- What is expected
For the material that follows, state how many lines contain the word "ApiAccept", and add nothing.

** Data to process follows **

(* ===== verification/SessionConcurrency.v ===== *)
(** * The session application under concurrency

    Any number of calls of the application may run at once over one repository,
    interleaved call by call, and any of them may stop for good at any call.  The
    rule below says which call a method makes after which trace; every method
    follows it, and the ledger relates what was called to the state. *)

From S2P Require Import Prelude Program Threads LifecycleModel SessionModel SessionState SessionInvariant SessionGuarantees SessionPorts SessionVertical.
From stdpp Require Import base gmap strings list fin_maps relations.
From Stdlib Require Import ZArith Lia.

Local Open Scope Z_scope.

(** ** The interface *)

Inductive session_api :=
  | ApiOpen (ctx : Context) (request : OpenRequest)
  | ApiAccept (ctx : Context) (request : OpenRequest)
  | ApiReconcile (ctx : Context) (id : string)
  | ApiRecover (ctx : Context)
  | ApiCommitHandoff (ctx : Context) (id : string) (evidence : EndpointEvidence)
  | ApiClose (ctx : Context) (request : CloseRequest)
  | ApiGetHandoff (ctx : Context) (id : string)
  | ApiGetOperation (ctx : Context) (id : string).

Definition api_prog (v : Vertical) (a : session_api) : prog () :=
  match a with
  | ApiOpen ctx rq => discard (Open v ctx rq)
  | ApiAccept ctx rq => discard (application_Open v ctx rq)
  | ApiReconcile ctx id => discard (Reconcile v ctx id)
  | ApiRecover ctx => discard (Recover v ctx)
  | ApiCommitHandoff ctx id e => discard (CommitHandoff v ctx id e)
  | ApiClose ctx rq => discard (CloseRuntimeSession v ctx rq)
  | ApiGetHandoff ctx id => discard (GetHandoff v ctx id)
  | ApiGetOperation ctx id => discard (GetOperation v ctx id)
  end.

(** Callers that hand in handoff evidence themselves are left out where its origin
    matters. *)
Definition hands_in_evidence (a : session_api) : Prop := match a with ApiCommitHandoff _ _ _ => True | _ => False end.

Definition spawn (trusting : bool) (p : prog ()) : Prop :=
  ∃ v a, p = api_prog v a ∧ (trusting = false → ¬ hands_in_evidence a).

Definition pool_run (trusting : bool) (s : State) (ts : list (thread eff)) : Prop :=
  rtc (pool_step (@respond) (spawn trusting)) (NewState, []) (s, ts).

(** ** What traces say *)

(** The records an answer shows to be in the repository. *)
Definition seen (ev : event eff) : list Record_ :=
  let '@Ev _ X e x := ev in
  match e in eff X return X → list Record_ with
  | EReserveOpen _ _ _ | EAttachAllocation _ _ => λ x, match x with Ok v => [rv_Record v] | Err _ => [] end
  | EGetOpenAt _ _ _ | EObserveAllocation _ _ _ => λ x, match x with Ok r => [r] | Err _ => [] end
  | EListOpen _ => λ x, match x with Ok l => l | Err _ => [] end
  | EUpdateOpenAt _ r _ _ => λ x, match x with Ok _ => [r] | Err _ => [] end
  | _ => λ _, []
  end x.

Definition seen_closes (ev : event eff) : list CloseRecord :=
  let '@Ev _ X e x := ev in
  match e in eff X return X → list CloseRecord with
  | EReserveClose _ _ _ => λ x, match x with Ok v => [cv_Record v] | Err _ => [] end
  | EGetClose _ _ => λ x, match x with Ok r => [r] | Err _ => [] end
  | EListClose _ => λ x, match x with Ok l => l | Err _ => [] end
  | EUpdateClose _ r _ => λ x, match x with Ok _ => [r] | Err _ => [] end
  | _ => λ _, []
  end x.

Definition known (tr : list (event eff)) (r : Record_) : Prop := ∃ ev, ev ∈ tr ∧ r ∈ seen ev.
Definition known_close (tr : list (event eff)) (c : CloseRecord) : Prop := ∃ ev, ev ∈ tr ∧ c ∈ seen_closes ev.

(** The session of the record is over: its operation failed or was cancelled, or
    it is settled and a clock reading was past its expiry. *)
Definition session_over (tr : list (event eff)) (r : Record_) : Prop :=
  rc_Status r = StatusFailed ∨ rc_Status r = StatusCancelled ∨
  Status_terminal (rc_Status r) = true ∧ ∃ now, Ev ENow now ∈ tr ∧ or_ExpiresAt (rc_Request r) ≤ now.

** End of Data to process **

- Task output
2